**Stored data entries:**

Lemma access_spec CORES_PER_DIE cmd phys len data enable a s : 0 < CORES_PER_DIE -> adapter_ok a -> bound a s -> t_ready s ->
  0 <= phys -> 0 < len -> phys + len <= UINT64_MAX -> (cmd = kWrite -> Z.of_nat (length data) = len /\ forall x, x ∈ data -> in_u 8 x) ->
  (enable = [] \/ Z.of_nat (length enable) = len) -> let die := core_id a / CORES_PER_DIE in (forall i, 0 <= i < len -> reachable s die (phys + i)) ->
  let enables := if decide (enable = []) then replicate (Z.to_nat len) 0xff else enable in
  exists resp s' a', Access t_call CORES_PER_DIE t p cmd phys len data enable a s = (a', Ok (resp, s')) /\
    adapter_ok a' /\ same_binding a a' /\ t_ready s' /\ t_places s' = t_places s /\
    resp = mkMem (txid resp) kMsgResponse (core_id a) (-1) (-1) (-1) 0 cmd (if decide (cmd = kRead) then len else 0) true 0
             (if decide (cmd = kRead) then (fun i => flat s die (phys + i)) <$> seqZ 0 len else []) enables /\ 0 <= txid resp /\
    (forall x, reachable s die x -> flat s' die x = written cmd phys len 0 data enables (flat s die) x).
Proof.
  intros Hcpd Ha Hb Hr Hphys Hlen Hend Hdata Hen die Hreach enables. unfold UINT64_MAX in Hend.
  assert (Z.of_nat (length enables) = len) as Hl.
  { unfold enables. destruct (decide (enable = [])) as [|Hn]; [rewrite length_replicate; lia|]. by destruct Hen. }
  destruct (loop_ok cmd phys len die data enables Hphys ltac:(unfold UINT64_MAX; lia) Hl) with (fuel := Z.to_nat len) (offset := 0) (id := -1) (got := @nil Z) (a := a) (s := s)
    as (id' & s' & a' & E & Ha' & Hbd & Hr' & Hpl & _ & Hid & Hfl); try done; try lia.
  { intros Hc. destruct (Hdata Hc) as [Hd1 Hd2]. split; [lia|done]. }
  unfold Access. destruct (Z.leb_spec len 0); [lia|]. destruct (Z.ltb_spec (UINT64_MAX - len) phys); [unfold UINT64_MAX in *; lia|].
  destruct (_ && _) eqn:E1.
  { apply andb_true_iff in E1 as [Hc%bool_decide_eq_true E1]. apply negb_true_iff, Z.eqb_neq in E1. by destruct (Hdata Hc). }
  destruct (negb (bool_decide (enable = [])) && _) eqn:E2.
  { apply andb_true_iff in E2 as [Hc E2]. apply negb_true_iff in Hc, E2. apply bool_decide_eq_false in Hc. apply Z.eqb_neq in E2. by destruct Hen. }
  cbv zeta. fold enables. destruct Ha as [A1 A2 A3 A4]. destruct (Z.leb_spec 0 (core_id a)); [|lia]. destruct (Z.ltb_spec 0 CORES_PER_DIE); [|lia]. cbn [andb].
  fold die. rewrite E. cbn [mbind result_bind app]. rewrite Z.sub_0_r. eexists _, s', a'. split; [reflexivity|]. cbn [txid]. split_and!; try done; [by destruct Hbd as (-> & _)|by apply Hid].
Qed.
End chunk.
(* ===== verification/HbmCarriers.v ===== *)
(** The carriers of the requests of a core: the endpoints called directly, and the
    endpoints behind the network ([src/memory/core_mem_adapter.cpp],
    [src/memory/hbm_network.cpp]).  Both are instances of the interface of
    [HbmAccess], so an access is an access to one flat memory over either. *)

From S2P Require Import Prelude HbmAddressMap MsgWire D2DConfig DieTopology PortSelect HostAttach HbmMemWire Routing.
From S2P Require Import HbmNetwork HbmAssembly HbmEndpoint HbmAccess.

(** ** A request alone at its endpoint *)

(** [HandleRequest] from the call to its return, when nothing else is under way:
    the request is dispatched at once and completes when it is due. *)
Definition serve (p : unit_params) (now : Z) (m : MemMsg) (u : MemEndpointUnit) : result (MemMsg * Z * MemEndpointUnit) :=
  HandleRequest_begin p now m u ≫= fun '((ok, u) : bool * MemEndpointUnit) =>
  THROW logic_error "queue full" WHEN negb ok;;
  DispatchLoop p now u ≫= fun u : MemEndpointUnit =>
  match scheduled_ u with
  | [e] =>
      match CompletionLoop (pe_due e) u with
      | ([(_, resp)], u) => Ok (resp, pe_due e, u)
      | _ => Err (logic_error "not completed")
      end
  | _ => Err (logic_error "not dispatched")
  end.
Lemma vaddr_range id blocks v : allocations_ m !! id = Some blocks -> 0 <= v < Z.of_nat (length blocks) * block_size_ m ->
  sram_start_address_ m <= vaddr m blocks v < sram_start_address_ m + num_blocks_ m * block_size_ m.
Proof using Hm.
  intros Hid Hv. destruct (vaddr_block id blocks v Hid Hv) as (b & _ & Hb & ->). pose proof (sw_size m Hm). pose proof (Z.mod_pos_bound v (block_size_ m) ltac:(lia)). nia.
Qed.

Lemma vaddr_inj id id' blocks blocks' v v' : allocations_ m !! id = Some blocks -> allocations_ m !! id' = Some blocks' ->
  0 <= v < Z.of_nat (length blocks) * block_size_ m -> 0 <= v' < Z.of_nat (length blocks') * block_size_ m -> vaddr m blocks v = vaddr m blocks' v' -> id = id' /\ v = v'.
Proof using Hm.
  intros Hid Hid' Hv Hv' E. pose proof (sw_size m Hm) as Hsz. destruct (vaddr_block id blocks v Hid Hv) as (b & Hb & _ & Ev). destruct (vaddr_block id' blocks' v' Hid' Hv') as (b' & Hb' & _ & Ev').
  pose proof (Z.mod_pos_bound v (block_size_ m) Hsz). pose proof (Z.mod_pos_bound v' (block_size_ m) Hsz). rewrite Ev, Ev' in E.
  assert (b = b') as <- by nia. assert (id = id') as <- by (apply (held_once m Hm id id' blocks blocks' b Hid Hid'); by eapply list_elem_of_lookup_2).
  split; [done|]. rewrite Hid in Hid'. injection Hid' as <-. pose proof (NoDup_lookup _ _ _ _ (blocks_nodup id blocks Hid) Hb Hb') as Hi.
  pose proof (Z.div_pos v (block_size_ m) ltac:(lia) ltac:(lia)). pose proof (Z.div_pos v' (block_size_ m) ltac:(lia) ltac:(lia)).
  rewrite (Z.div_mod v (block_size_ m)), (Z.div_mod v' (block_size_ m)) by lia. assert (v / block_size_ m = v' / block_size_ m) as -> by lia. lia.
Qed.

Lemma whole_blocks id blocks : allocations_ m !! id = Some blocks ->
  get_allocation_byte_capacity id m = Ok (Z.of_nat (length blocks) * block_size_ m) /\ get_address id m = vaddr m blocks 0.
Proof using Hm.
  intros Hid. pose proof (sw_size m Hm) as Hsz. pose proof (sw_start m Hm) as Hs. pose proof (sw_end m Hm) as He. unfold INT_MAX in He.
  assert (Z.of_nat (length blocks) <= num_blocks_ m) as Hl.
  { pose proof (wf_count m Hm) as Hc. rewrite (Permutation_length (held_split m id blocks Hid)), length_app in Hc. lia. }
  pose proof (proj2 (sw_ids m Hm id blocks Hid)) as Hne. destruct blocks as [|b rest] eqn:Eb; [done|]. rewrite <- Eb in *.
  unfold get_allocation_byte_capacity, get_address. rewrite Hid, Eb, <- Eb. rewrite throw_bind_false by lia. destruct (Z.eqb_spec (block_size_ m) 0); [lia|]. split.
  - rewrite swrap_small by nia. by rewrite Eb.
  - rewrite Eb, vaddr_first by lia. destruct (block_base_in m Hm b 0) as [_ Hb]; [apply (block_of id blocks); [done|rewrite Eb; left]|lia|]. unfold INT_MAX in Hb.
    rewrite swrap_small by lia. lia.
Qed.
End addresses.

**Required action:**
Your answer should consist of the lines from the line with "(** The carriers" to the line with "intros Hid Hid'" above, repeated exactly, both ends included.

**Exercise answer:**
(** The carriers of the requests of a core: the endpoints called directly, and the
    endpoints behind the network ([src/memory/core_mem_adapter.cpp],
    [src/memory/hbm_network.cpp]).  Both are instances of the interface of
    [HbmAccess], so an access is an access to one flat memory over either. *)

From S2P Require Import Prelude HbmAddressMap MsgWire D2DConfig DieTopology PortSelect HostAttach HbmMemWire Routing.
From S2P Require Import HbmNetwork HbmAssembly HbmEndpoint HbmAccess.

(** ** A request alone at its endpoint *)

(** [HandleRequest] from the call to its return, when nothing else is under way:
    the request is dispatched at once and completes when it is due. *)
Definition serve (p : unit_params) (now : Z) (m : MemMsg) (u : MemEndpointUnit) : result (MemMsg * Z * MemEndpointUnit) :=
  HandleRequest_begin p now m u ≫= fun '((ok, u) : bool * MemEndpointUnit) =>
  THROW logic_error "queue full" WHEN negb ok;;
  DispatchLoop p now u ≫= fun u : MemEndpointUnit =>
  match scheduled_ u with
  | [e] =>
      match CompletionLoop (pe_due e) u with
      | ([(_, resp)], u) => Ok (resp, pe_due e, u)
      | _ => Err (logic_error "not completed")
      end
  | _ => Err (logic_error "not dispatched")
  end.
Lemma vaddr_range id blocks v : allocations_ m !! id = Some blocks -> 0 <= v < Z.of_nat (length blocks) * block_size_ m ->
  sram_start_address_ m <= vaddr m blocks v < sram_start_address_ m + num_blocks_ m * block_size_ m.
Proof using Hm.
  intros Hid Hv. destruct (vaddr_block id blocks v Hid Hv) as (b & _ & Hb & ->). pose proof (sw_size m Hm). pose proof (Z.mod_pos_bound v (block_size_ m) ltac:(lia)). nia.
Qed.

Lemma vaddr_inj id id' blocks blocks' v v' : allocations_ m !! id = Some blocks -> allocations_ m !! id' = Some blocks' ->
  0 <= v < Z.of_nat (length blocks) * block_size_ m -> 0 <= v' < Z.of_nat (length blocks') * block_size_ m -> vaddr m blocks v = vaddr m blocks' v' -> id = id' /\ v = v'.
Proof using Hm.
  intros Hid Hid' Hv Hv' E. pose proof (sw_size m Hm) as Hsz. destruct (vaddr_block id blocks v Hid Hv) as (b & Hb & _ & Ev). destruct (vaddr_block id' blocks' v' Hid' Hv') as (b' & Hb' & _ & Ev').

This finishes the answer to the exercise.